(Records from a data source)
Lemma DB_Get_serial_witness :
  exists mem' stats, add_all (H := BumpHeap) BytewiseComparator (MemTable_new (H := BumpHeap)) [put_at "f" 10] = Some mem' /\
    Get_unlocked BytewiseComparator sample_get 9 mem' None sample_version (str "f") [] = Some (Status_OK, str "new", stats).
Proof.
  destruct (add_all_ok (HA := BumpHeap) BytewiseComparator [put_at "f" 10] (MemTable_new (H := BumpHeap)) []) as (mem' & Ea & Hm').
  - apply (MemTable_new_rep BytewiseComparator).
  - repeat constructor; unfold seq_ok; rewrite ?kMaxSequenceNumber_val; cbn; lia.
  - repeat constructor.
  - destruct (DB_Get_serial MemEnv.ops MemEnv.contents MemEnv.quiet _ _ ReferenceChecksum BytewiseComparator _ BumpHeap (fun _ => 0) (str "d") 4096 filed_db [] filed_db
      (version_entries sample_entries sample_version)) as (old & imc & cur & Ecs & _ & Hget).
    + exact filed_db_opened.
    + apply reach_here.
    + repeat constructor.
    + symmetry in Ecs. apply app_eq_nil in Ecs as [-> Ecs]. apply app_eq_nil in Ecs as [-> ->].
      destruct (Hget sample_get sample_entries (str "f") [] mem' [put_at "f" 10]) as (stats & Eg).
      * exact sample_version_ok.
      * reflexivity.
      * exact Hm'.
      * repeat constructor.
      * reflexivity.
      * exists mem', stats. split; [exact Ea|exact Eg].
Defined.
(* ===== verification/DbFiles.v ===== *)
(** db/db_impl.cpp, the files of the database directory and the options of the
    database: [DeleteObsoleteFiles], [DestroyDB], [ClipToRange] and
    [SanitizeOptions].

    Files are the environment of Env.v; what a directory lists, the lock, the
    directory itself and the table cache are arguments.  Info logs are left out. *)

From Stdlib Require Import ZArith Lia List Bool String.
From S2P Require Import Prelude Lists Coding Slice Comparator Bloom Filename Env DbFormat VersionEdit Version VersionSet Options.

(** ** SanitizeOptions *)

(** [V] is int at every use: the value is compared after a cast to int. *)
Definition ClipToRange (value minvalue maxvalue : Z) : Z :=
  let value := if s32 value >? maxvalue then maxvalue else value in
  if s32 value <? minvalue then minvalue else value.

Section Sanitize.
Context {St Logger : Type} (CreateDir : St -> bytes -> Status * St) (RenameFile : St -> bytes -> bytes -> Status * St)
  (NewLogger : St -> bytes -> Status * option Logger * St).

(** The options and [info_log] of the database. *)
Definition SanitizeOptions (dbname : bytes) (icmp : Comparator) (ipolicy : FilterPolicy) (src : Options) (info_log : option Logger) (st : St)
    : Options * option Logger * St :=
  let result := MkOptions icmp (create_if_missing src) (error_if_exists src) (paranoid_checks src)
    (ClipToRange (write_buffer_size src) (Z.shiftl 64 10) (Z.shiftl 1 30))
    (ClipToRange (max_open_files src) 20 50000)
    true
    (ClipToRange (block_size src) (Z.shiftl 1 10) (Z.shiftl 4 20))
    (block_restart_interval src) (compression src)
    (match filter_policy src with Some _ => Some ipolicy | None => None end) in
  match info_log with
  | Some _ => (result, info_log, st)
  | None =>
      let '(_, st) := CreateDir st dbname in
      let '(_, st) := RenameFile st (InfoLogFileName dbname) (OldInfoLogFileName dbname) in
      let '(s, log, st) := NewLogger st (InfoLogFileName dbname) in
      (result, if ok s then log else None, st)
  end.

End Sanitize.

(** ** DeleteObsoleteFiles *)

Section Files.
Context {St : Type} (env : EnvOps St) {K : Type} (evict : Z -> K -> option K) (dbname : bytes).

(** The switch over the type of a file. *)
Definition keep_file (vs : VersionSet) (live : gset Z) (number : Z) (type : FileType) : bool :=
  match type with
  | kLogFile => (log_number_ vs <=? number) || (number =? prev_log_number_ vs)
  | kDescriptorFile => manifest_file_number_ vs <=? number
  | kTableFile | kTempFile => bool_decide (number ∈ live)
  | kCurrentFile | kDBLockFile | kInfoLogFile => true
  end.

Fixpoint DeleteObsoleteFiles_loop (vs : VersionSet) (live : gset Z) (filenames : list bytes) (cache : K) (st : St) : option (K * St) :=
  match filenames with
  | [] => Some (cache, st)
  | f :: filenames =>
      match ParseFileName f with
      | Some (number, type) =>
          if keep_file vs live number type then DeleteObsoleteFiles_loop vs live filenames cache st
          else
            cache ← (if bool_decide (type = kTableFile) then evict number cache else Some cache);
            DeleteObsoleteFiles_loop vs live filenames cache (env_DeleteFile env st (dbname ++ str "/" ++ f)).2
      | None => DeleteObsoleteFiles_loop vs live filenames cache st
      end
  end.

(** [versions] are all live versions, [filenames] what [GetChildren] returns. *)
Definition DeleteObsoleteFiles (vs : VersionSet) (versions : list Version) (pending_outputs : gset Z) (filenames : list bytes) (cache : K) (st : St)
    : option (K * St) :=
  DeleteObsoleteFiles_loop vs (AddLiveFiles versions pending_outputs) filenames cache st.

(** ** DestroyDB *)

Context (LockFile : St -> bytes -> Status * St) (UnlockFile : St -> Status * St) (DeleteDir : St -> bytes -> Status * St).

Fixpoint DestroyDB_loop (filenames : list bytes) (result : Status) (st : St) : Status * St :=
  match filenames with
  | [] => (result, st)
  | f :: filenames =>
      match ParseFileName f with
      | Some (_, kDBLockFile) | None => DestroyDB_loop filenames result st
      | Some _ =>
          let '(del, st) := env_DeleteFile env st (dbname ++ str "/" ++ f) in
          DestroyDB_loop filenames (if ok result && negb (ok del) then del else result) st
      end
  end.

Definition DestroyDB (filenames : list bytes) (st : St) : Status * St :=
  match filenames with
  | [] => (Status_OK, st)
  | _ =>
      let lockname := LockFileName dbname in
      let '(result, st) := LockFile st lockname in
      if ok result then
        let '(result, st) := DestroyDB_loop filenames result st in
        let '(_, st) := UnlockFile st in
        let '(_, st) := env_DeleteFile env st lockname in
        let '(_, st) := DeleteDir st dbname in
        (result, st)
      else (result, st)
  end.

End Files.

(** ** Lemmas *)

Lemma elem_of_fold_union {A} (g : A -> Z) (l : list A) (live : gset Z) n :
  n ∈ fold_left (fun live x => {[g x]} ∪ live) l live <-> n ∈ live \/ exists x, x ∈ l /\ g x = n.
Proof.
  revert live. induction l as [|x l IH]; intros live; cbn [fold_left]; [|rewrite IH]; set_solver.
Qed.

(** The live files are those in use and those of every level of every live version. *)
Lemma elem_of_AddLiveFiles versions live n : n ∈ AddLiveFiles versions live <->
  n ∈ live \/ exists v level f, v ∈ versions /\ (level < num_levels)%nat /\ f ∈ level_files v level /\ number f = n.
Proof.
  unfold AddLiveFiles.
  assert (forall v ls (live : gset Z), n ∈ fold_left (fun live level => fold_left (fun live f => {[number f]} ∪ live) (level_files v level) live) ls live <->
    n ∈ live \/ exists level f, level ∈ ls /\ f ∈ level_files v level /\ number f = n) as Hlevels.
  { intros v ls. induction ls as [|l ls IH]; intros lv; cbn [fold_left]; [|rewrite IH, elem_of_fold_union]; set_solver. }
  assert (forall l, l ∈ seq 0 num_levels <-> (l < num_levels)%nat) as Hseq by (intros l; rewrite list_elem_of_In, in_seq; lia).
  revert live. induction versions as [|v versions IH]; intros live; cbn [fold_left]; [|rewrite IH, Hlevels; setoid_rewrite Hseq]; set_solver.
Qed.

Task statement. The lines above, starting at the one with "destruct (Hget sample_get" and ending at the one with "Files are the", are the only ones to return, exactly as written.

Output of the task.
      destruct (Hget sample_get sample_entries (str "f") [] mem' [put_at "f" 10]) as (stats & Eg).
      * exact sample_version_ok.
      * reflexivity.
      * exact Hm'.
      * repeat constructor.
      * reflexivity.
      * exists mem', stats. split; [exact Ea|exact Eg].
Defined.
(* ===== verification/DbFiles.v ===== *)
(** db/db_impl.cpp, the files of the database directory and the options of the
    database: [DeleteObsoleteFiles], [DestroyDB], [ClipToRange] and
    [SanitizeOptions].

    Files are the environment of Env.v; what a directory lists, the lock, the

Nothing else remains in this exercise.